Buugh….! Fii membanting pintu kamarnya sambil
menagis, tak peduli dengan nasihat neneknya. Entah kenapa tiba-tiba gadis kelas XII SMA ini bersikap seperti ini, membingungkan nenek yang selama ini telah
mengasuhnya. Ibunya yang tak kunjung pulang ke tanah air adalah salah satu
penyebabnya.Ia sambilmerebahkan tubuhnya ditempat tidur, dipandangi foto
keluarga ketika ia masih berusia 1 tahun,
Multaz am kakak satu-satunya berusia 4 tahun air matanya terus mengalir
membasahi bantal.
“untuk apa punya uang banyak tapi
gak bahagia?” Desisnya dalam hati.
“Fii
buka pintunya” terdengar suara neneknya dari balik pintu, tapi ia tak
peduli. Wanita paru baya ini selalu memahami perasaan cucunya.
“ Fii ingin sendiri nek” kata Fii
disela-sela isak tangisnya.
Ia tak terima kalau dirinya termasuk anak-anak
broken home, karena itu hanya
menambah beban pikirannya. 17 tahun silam ketika ia baru berusia 1 tahun ibunya
pergi bekerja di Bali, dan menikah dengan tentara dari Swiss, hingga saat ini ibunya bersama suaminya di swiss. Tapi ibunya tetap
membiayai sekolahnya. Kini ia tinggal bersama neneknya. Sedangkan multazam
memilih hidup sendiri dan membiayai kuliahnya di jurusan komunikasi UGM.
“Ha…….? Broken Home? Kamu gak salah orang kan?” Fii sedikit kesal.
“gak
salah …! Cobalah Fii, nanti kita yang jadi pendiri, aku yakin pasti akan
menjadi suatu organisasi besar dan kita
akan terkenal ” Kata Kevin pede
dengan mimik dan gerakan tangannya. Fii memang terkenal pintar dikelasnya,
makanya Kevin yakin kalau misinya berhasil.
“lebih
baik cari orang lain deh, aku masih punya ayah, ibu, dan juga
kakak walaupun mereka tak disisiku.
Apalagi nenekku yang paling kusayangi” Fii menjelaskan panjang lebar
tentang keluarganya.
“itu … namanya Broken Home juga kan? Kata Kevin
“Diaaam…!!
Fii semakin kesal telapak tangannya melekat diatas meja hingga menghasilkan
bunyi yang sangat keras. Kevin beranjak pergi dari ruang kelas XII IPA. Sementara Dina hanya terdiam, tak ikut campur
dengan masalah sahabatnya.
Peristiwa siang tadi menari dalam benak gadis
yang memiliki tinggi 160 cm. ia coba berpikir positif tentang broken home. Karena selama ini ia
menginginkan keluarganya bersatu kembali. Kevin yang terkenal bandel
disekolahnya mungkin salah satu faktornya adalah masalah keluarganya.
“iya…
tidak cair dimusim panas dan tidak beku di musim dingin” sebuah kalimat yang di
desain fii dari hati dan fikirannya yang penuh makna.
***
“Mmm…. Broken
Home Community….!” Kata Fii saat
mereka duduk di bawah pohon.
“ haa…!!
Lupakan saja kejadian kemarin, dan aku minta maaf ”
“ooh..
Iya gak pa.. pa its ok” kata fii dengan santai.

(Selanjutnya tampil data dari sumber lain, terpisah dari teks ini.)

(** * Host-object to script-value marshalling (jobject_to_js_value.c)

  A shallow embedding of the JNI-side converter that turns host (JVM)
  objects into QuickJS values, together with the properties of the
  converter that its specification states.

  The host object graph is read-only and may be cyclic, so it is a
  store indexed by object identity.  The script runtime is mutated
  (values are allocated, populated, released, exceptions are thrown),
  so the context is threaded explicitly through every call.  The
  converter is recursive on the depth of the input; the embedding
  bounds that depth by a call-stack budget. *)

From Stdlib Require Import ZArith Lia Ascii String.
From stdpp Require Import base option list strings gmap.

Local Open Scope string_scope.
Local Open Scope list_scope.

(** ** Host object model *)

Module Host.

(** A [jobject] handle: [None] is the NULL reference, [Some a] names
    the object of identity [a]. *)
Definition jref := option nat.

(** The classes the converter tests with [IsInstanceOf]
    (cls_boolean .. cls_throwable of jni_globals_generated.h). *)
Inductive jclass :=
| cls_boolean | cls_integer | cls_long | cls_float | cls_double
| cls_string | cls_list | cls_js_object | cls_map | cls_set
| cls_throwable.

(** What [Throwable.getMessage] and [Throwable.getStackTrace] give:
    the message may be absent; each frame is kept as the text its
    [toString] renders, innermost frame first. *)
Record jthrowable := mk_jthrowable {
  throwable_message : option string;
  throwable_stack_trace : list string
}.

(** An instance of an ordinary (non-final) class.  It may implement
    any of the collection interfaces and may extend Throwable, so the
    views are independent of one another. *)
Record jinstance := mk_jinstance {
  instance_class_name : string;
  instance_list : option (list jref);
  instance_map : option (list (jref * jref));
  instance_set : option (list jref);
  instance_throwable : option jthrowable
}.

(** Host objects.  The boxed primitives and String are final classes;
    JsObject is the library's map delegate, so it is a Map as well.
    Floats are kept as their IEEE bit patterns.  Collections list
    their members in the order the host iterator yields them. *)
Inductive jobject :=
| JBoolean (b : bool)
| JInteger (n : Z)
| JLong (n : Z)
| JFloat (bits : Z)
| JDouble (bits : Z)
| JString (s : string)
| JJsObject (entries : list (jref * jref))
| JInstance (i : jinstance)
| JBooleanArray (elems : list bool)
| JIntArray (elems : list Z)
| JLongArray (elems : list Z)
| JFloatArray (elems : list Z)
| JDoubleArray (elems : list Z)
| JObjectArray (cls_name : string) (elems : list jref).

(** The JNI environment gives access to the host store. *)
Definition JNIEnv := nat -> jobject.

Definition instance_of (o : jobject) (c : jclass) : bool :=
  match o, c with
  | JBoolean _, cls_boolean => true
  | JInteger _, cls_integer => true
  | JLong _, cls_long => true
  | JFloat _, cls_float => true
  | JDouble _, cls_double => true
  | JString _, cls_string => true
  | JJsObject _, cls_js_object => true
  | JJsObject _, cls_map => true
  | JInstance i, cls_list => bool_decide (is_Some (instance_list i))
  | JInstance i, cls_map => bool_decide (is_Some (instance_map i))
  | JInstance i, cls_set => bool_decide (is_Some (instance_set i))
  | JInstance i, cls_throwable => bool_decide (is_Some (instance_throwable i))
  | _, _ => false
  end.

(** JNI [IsInstanceOf]: a NULL reference can be cast to any class. *)
Definition IsInstanceOf (env : JNIEnv) (obj : jref) (c : jclass) : bool :=
  match obj with
  | None => true
  | Some a => instance_of (env a) c
  end.

(** JNI [IsSameObject]: identity of references, not equality of
    contents. *)
Definition IsSameObject (a b : jref) : bool := bool_decide (a = b).

(** [getClass().getName()]. *)
Definition class_name (o : jobject) : string :=
  match o with
  | JBoolean _ => "java.lang.Boolean"
  | JInteger _ => "java.lang.Integer"
  | JLong _ => "java.lang.Long"
  | JFloat _ => "java.lang.Float"
  | JDouble _ => "java.lang.Double"
  | JString _ => "java.lang.String"
  | JJsObject _ => "com.dokar.quickjs.binding.JsObject"
  | JInstance i => instance_class_name i
  | JBooleanArray _ => "[Z"
  | JIntArray _ => "[I"
  | JLongArray _ => "[J"
  | JFloatArray _ => "[F"
  | JDoubleArray _ => "[D"
  | JObjectArray n _ => n
  end.

(** Two's-complement narrowing to the 32-bit [jint]. *)
Definition to_jint (z : Z) : Z := ((z + 2 ^ 31) mod 2 ^ 32 - 2 ^ 31)%Z.

Definition method_boolean_boolean_value (o : jobject) : bool :=
  match o with JBoolean b => b | _ => false end.

(** [CallIntMethod] with the method id of [Integer.intValue].  The id
    names the [Number.intValue] slot, which [Long] overrides by
    narrowing its value; whatever the receiver, the call returns a
    [jint]. *)
Definition method_integer_int_value (o : jobject) : Z :=
  match o with
  | JInteger n => to_jint n
  | JLong n => to_jint n
  | _ => 0%Z
  end.

Definition method_float_float_value (o : jobject) : Z :=
  match o with JFloat f => f | _ => 0%Z end.

Definition method_double_double_value (o : jobject) : Z :=
  match o with JDouble d => d | _ => 0%Z end.

(** [GetStringUTFChars]: undefined on NULL and on a non-string. *)
Definition GetStringUTFChars (env : JNIEnv) (s : jref) : option string :=
  match s with
  | Some a => match env a with JString str => Some str | _ => None end
  | None => None
  end.

(** [List.size]/[List.get] by index. *)
Definition method_list_elements (o : jobject) : list jref :=
  match o with
  | JInstance i => default [] (instance_list i)
  | _ => []
  end.

(** [Set.iterator]: the members in iteration order. *)
Definition method_set_iterator (o : jobject) : list jref :=
  match o with
  | JInstance i => default [] (instance_set i)
  | _ => []
  end.

(** [Map.entrySet().iterator()]: the entries in iteration order, each
    with [getKey] and [getValue]. *)
Definition method_map_entry_set (o : jobject) : list (jref * jref) :=
  match o with
  | JJsObject es => es
  | JInstance i => default [] (instance_map i)
  | _ => []
  end.

Definition method_throwable_get_message (o : jobject) : option string :=
  match o with
  | JInstance i => instance_throwable i ≫= throwable_message
  | _ => None
  end.

Definition method_throwable_get_stack_trace (o : jobject) : list string :=
  match o with
  | JInstance i => default [] (throwable_stack_trace <$> instance_throwable i)
  | _ => []
  end.

End Host.

Export Host.

(** ** Script runtime model *)

Module JS.

(** A C [double] produced by one of the conversions the converter
    performs.  The conversions are exact, so the value is kept as the
    operand it was converted from. *)
Inductive c_double :=
| double_of_jint (n : Z)
| double_of_jfloat (bits : Z)
| double_of_jdouble (bits : Z).

(** Script values.  Objects live in the context's heap and are named
    by their identity; [JS_EXCEPTION] is the sentinel that says an
    exception is pending in the context. *)
Inductive JSValue :=
| JS_NULL
| JS_UNDEFINED
| JS_EXCEPTION
| JS_Bool (b : bool)
| JS_Int32 (n : Z)
| JS_Int64 (n : Z)
| JS_Float64 (d : c_double)
| JS_String (s : string)
| JS_Function (name : string)
| JS_Obj (id : nat).

Definition JS_TRUE := JS_Bool true.
Definition JS_FALSE := JS_Bool false.

(** Heap objects: arrays with their indexed slots, plain objects and
    error objects with their named properties, and the instances a
    global constructor built from the items of its iterable
    argument. *)
Inductive JSObject :=
| JSArray (items : list JSValue)
| JSPlainObject (props : gmap string JSValue)
| JSErrorObject (props : gmap string JSValue)
| JSInstance (ctor : JSValue) (items : list JSValue).

(** Error values built by exception_util.  [new_simple_js_error]
    carries a message only; [new_js_error] carries a name and a
    message (its two trailing arguments are always 0 and NULL
    here). *)
Inductive JSError :=
| new_simple_js_error (message : string)
| new_js_error (name : string) (message : string).

(** The runtime context: the heap of live objects, the next fresh
    identity, the pending exception and the properties of the global
    object. *)
Record JSContext := mk_JSContext {
  heap : gmap nat JSObject;
  next_id : nat;
  exception : option JSError;
  globals : gmap string JSValue
}.

Definition with_heap (ctx : JSContext) (h : gmap nat JSObject) : JSContext :=
  mk_JSContext h (next_id ctx) (exception ctx) (globals ctx).

Definition JS_IsException (v : JSValue) : bool :=
  match v with JS_EXCEPTION => true | _ => false end.

Definition JS_IsUndefined (v : JSValue) : bool :=
  match v with JS_UNDEFINED => true | _ => false end.

(** Modelled from the spec: the value-construction API of the
    scripting engine (quickjs.h) is not part of the sources; it is
    the opaque construction capability of section 6.  Allocation
    hands out a fresh identity and the caller owns the new object. *)
Definition alloc (ctx : JSContext) (o : JSObject) : JSValue * JSContext :=
  (JS_Obj (next_id ctx),
   mk_JSContext (<[next_id ctx := o]> (heap ctx)) (S (next_id ctx))
                (exception ctx) (globals ctx)).

Definition JS_NewArray (ctx : JSContext) := alloc ctx (JSArray []).
Definition JS_NewObject (ctx : JSContext) := alloc ctx (JSPlainObject ∅).
Definition JS_NewError (ctx : JSContext) := alloc ctx (JSErrorObject ∅).

Definition JS_NewBool (b : bool) : JSValue := JS_Bool b.
Definition JS_NewInt32 (n : Z) : JSValue := JS_Int32 n.
Definition JS_NewInt64 (n : Z) : JSValue := JS_Int64 n.
Definition JS_NewFloat64 (d : c_double) : JSValue := JS_Float64 d.
Definition JS_NewString (s : string) : JSValue := JS_String s.
Definition JS_NewAtom (s : string) : string := s.

(** Writing slot [i] of an array: inside the array the slot is
    replaced, past its end the array grows, the gap reading as
    undefined. *)
Definition set_index (items : list JSValue) (i : nat) (v : JSValue)
  : list JSValue :=
  if decide (i < length items)%nat then <[i := v]> items
  else items ++ replicate (i - length items) JS_UNDEFINED ++ [v].

(** Modelled from the spec: the property setters of the scripting
    engine, which is not part of the sources.  The value stored is
    whatever the caller passes, ownership moving to the container. *)
Definition JS_SetPropertyUint32 (ctx : JSContext) (this_obj : JSValue)
    (i : nat) (v : JSValue) : JSContext :=
  match this_obj with
  | JS_Obj id =>
      match heap ctx !! id with
      | Some (JSArray items) =>
          with_heap ctx (<[id := JSArray (set_index items i v)]> (heap ctx))
      | _ => ctx
      end
  | _ => ctx
  end.

Definition JS_SetPropertyStr (ctx : JSContext) (this_obj : JSValue)
    (prop : string) (v : JSValue) : JSContext :=
  match this_obj with
  | JS_Obj id =>
      match heap ctx !! id with
      | Some (JSPlainObject props) =>
          with_heap ctx (<[id := JSPlainObject (<[prop := v]> props)]> (heap ctx))
      | Some (JSErrorObject props) =>
          with_heap ctx (<[id := JSErrorObject (<[prop := v]> props)]> (heap ctx))
      | _ => ctx
      end
  | _ => ctx
  end.

Definition JS_SetProperty := JS_SetPropertyStr.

“be..rarti kamu seetuju?tanya Kevin gagap.
Dina
yang dari tadi membaca buku tiba-tiba bersuara”aku ikut juga..!”.
“Fii…ngapain ikut seminar kesehatan?” tanya
dina di suatu siang.
“terserah akulaaah”jawab fii dengan nada upin
ipin sambil tersenyum.
Fii
memang gadis yang santai dan riang dalam hari-harinya meskipun beban menjamur dalam hidupnya tapi ia tak
ingin orang lain tahu.
“kok gitu jawabnya fii? Dina semakin
penasaran.
“Ya iyalah, aku kan calon dokter
jadi gak ada salahnya dong..!
“bukannya kita ada agenda ke Rumah
Sakit Jiwa? Nanti ada yang ngambek
lho” tambah Kevin.
“tapi aku sudah beli tiketnya…kan sayang kalau gak jadi
ikut ”.
“pliis..Fii ! Kita harus komitmen”
nada suara Dina semakin tinggi.
“ ya…aku tahu seminarnya hanya sampai tengah
hari, sorenya nanti RSJ,ok.” Senyum kecil
terukir dibibir nya, saat melihat Dina yang naik pitam.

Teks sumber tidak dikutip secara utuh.